» **The records**
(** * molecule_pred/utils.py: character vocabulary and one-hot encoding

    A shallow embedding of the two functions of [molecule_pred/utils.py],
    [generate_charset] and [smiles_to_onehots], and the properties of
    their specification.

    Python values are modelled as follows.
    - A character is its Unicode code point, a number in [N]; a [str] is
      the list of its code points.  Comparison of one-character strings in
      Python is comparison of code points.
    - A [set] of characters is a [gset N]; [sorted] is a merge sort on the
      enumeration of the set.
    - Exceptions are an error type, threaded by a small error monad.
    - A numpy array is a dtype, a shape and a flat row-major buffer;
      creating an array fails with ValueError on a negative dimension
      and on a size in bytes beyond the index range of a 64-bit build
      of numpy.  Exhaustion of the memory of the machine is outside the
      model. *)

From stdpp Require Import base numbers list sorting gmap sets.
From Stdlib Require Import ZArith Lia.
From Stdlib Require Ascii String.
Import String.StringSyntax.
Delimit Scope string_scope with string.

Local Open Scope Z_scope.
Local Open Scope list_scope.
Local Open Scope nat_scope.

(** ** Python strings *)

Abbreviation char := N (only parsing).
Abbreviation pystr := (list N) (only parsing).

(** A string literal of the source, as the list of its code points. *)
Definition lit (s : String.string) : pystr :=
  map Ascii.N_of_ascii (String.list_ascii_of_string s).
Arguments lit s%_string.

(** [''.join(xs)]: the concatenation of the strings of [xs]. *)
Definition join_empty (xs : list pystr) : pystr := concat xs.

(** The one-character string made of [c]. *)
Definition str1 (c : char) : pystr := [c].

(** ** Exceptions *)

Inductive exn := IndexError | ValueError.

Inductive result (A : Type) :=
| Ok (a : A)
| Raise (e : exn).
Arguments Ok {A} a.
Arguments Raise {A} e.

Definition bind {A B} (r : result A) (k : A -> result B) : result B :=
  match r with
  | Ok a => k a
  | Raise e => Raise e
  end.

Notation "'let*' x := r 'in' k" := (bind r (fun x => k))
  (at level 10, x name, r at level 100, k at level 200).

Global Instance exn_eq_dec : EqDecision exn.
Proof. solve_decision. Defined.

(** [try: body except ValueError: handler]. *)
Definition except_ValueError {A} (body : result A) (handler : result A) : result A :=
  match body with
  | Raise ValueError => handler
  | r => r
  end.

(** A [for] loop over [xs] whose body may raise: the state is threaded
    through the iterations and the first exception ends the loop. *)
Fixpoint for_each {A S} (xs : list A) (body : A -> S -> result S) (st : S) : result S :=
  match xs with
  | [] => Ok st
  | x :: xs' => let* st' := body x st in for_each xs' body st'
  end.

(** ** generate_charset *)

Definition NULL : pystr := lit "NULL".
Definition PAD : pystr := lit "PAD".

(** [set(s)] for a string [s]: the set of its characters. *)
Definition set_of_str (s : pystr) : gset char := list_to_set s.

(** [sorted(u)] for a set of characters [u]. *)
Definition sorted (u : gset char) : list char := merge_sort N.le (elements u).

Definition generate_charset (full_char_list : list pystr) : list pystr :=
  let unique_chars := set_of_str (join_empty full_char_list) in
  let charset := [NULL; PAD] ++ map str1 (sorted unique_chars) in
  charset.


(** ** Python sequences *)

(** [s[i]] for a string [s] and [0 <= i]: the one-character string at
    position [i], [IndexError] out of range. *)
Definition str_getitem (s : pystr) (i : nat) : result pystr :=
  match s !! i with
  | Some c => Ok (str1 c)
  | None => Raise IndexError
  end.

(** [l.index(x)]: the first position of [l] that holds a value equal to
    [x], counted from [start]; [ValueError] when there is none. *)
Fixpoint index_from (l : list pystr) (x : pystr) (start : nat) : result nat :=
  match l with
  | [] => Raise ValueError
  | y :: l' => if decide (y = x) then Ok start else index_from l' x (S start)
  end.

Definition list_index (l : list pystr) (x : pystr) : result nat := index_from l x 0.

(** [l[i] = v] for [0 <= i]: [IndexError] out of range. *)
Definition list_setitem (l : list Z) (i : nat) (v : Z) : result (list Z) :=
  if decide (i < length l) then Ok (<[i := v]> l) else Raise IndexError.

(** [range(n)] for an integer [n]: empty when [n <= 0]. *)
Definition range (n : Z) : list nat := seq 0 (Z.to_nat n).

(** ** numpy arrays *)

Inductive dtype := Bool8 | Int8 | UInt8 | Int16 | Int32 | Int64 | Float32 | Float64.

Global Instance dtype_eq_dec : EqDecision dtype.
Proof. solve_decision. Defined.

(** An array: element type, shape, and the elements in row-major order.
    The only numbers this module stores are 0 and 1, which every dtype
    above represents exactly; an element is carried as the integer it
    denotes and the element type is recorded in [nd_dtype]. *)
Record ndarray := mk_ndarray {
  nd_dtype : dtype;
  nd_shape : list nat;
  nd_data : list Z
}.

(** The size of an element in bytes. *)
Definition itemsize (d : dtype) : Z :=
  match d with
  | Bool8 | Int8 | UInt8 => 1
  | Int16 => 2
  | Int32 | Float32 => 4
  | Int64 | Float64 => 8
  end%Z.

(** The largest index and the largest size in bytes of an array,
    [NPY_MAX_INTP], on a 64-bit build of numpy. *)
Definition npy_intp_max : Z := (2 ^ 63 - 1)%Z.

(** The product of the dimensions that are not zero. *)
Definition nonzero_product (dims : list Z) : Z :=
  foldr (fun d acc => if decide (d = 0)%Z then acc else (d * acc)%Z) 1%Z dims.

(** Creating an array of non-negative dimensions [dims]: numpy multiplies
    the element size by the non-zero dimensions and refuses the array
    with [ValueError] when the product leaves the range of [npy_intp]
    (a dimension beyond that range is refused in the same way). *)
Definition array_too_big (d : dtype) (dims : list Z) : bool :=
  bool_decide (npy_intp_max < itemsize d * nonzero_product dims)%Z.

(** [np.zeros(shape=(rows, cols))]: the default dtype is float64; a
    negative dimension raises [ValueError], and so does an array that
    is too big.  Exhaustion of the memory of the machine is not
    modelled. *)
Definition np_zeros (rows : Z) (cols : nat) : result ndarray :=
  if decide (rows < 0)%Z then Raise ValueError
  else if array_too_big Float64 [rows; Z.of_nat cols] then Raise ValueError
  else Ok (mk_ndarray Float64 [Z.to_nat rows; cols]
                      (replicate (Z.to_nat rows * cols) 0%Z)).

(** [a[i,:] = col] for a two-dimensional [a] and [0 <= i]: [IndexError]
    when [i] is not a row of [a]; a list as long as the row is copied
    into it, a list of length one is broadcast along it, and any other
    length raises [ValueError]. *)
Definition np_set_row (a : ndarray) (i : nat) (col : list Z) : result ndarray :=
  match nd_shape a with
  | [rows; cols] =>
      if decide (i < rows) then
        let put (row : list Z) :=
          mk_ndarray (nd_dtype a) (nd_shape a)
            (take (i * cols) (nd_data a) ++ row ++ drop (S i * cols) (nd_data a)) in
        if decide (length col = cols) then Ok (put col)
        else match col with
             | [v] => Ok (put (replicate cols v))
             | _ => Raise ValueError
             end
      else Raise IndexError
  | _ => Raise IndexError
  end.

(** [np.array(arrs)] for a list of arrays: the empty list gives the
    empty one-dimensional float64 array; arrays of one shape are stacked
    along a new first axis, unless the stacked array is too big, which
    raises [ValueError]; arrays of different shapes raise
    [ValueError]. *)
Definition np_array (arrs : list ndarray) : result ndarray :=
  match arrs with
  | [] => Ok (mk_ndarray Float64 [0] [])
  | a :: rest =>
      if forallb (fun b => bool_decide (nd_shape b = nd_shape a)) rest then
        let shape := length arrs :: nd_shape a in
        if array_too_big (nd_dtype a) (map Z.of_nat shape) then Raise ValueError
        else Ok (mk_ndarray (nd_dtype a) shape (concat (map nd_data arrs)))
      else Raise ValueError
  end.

» **What is being asked**
Among the records above, extract exactly the lines from the line with "bool_decide (npy_intp_max <" to the line with "(** [a[i,:] = col]", both lines included, and leave out the rest.

» **Solved problem**
  bool_decide (npy_intp_max < itemsize d * nonzero_product dims)%Z.

(** [np.zeros(shape=(rows, cols))]: the default dtype is float64; a
    negative dimension raises [ValueError], and so does an array that
    is too big.  Exhaustion of the memory of the machine is not
    modelled. *)
Definition np_zeros (rows : Z) (cols : nat) : result ndarray :=
  if decide (rows < 0)%Z then Raise ValueError
  else if array_too_big Float64 [rows; Z.of_nat cols] then Raise ValueError
  else Ok (mk_ndarray Float64 [Z.to_nat rows; cols]
                      (replicate (Z.to_nat rows * cols) 0%Z)).

(** [a[i,:] = col] for a two-dimensional [a] and [0 <= i]: [IndexError]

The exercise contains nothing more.